This week’s Sunday novella is “Tendeléo’s Story” by Ian McDonald. It was first published as a chapbook by PS Publishing (in the UK), both in hardcover and paperback, in 2000. Subsequently it’s been published, aside from in the Dozois anthologies under review, in The Best of Ian McDonald in 2016 and in Neil Clarke’s anthology Not One of Us in 2018. I have the paperback edition of the chapbook, copy 25 of 500, signed by the author (whom I’ve never met).
The story is part of the author’s “Chaga” sequence, following the novelette “Toward Kilimanjaro” (1990, also reprinted in his Best of) and the novels Chaga (1995, aka Evolution’s Shore in the US) and Kirinya (1998). The novels, I gather (I haven’t read them), tell much more about the origin of the alien “packages” that land on Earth and transform its biosphere, and are told from the points of view of Western scientists and journalists.
In contrast, as the title here suggests, the focus is on a single character, a resident of a small town in Kenya, as the alien Chaga infestation slowly moves toward her area. Tendeléo Bi, born 1995, is 13 when this happens, and soon UN officials are showing up to test the residents for infection and to direct their evacuation. In the commotion confidant and defiant Tendeléo and her sister decide to go see the edge of the Chaga themselves, a trip which gives McDonald the opportunity to fill readers in about the background of the Chaga if they’ve not read the earlier novels. We then follow Tendeléo and her family as they are evacuated to a shanty town in Nairobi, and live in squalor until rescued by a fellow pastor of Tendeléo’s father. Ever-determined, she hunts for jobs and gets one as a runner for a drug lord. And she blackmails an American embassy worker to get a chip ID that allows her escape the country.

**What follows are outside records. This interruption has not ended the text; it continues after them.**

(** The data with another list of crash indices. *)
Definition with_crash_indices (g : globals) (cs : list Z) : globals :=
  Globals (steps g) (decay_rate g) (drift_noise g)
    (standard_agent_retention g) (seu_claude_retention g) cs.

Definition nl : string := String (Ascii.ascii_of_nat 10) EmptyString.

Section Script.

(** NumPy's legacy global generator: the state type, the state that
    [np.random.seed(s)] installs (a function of the seed alone), and one
    standard Gaussian draw, which returns the sample and the next state. *)
Variable rng : Type.
Variable seed : Z -> rng.
Variable gauss : rng -> Q * rng.

(** [size] successive draws of [loc + scale * gauss], in order. *)
Fixpoint draws (loc scale : Q) (size : nat) (st : rng) : list Q * rng :=
  match size with
  | O => ([], st)
  | S n =>
      let g := gauss st in
      let rest := draws loc scale n (snd g) in
      ((loc + scale * fst g)%Q :: fst rest, snd rest)
  end.

(** A script computation: from the generator state to a result, the next
    generator state and the drawing calls made, or [None] when an
    exception ends the script. *)
Definition M (A : Type) : Type := rng -> option (A * rng * list call).

Definition ret {A} (a : A) : M A := fun st => Some (a, st, []).

Definition bind {A B} (m : M A) (k : A -> M B) : M B :=
  fun st =>
    match m st with
    | None => None
    | Some (a, st1, out1) =>
        match k a st1 with
        | None => None
        | Some (b, st2, out2) => Some (b, st2, out1 ++ out2)
        end
    end.

Notation "x <- m ;; k" := (bind m (fun x => k))
  (at level 61, m at next level, right associativity).
Notation "m ;; k" := (bind m (fun _ => k))
  (at level 61, right associativity).

(** [np.random.seed(s)]. *)
Definition np_random_seed (s : Z) : M unit :=
  fun _ => Some (tt, seed s, []).

(** [np.random.normal(loc, scale, size=size)]. *)
Definition np_random_normal (loc scale : Q) (size : nat) : M (list Q) :=
  fun st => let r := draws loc scale size st in Some (fst r, snd r, []).

(** A NumPy operation that may raise. *)
Definition np_try {A} (r : option A) : M A :=
  fun st => match r with Some a => Some (a, st, []) | None => None end.

(** A call on the plotting library. *)
Definition emit (o m : string) (a : list value) (kw : list (string * value))
  : M unit :=
  fun st => Some (tt, st, [Call o m a kw]).

Fixpoint for_each {A} (xs : list A) (body : A -> M unit) : M unit :=
  match xs with
  | [] => ret tt
  | x :: rest => body x ;; for_each rest body
  end.

Definition when (b : bool) (m : M unit) : M unit :=
  if b then m else ret tt.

The story switches POVs between hers and that of a man in Manchester, England, named Sean, who encounters her as a singer in a music club and immediately falls in love. They move in together, and discover that she’s already been affected by the Chaga — she heals very quickly, the nanoprocessors of the alien infection rebuilding her body. Health officials quickly deport her. And Sean goes to Africa to find her. For all the grimness and otherworldly terror implicit through most of the story, the story ends happily, even movingly, the coming of the Chaga regarded by the locals in Kenya as a chance to rebuild their world.
The tension here is between “First World” values — to destroy or at least control the alien invasion — and third world values, those of the locals directly affected, who discover the change the Chaga brings is not necessarily to be feared. Perhaps this was McDonald’s motive for revisiting the story, to experience it first-hand, so to speak, understand it from the inside. Also, this was about the time McDonald began setting books and stories in non-Western locales: India, Brazil, Istanbul. The grand theme here may be the increased inability of the Westerners to understand a world and a universe in conventional terms (the enormous mobile base of the UN scientists can do nothing to stop it; Christians are baffled trying to fit the reality of Chaga into their traditional mythology), giving way to direct experience and willingness to change.
McDonald is a pithy philosopher and historian.
For a thousand years Christianity had ruled England with the question: ‘Why?’ Build a cathedral, invent a science, writing a play, discover a new land, start a business: ‘why?’ Then came the Elizabethans with the answer: ‘Why not?’
Page 22, about Tendeléo’s father’s faith:
It was that it was strong in the small, local questions because it was weak in the great ones.
Page 51, contemplating what the death of a man means:
A man dies, and it is easy to say when the dying ends. The breath goes out and does not come in again. The heart stills. The blood cools and congeals. The last thought fades from the brain. It is not so easy to say when a dying begins. Is it, for example, when the body goes into terminal decline? When the first cell turns black and cancerous? When we pass our DNA to a new human generation, and become genetically redundant? When we are born?
And of course the Chaga, whose presence and description evokes Ballard and Wyndham, whose invasive catastrophes were however set in England. Page 26:
It was as though someone had cut a series of circles of coloured paper and let them fall on the side of the mountains. The Chaga followed the ridges and the valleys, but that was all it had to do with our geography. It was completely something else. The colours were so bright and silly I almost laughed: purples, oranges, lots of pink and deep red. Veins of bright yellow. Real things, living things were not these colors… I saw jumbles of reef-stuff the colour of wiring. I saw a wall of dark crimson trees rise straight for a tremendous height. The trunks were as straight and smooth as spears. The leaves joined together like umbrellas. Beyond them, I saw things like icebergs tilted at an angle, things like open hands, praying to the sky, things like oil refineries made out of fungus, things like brains and fans and domes and footballs. Things like other things. Nothing that seemed a thing in itself. And all this was reaching towards me.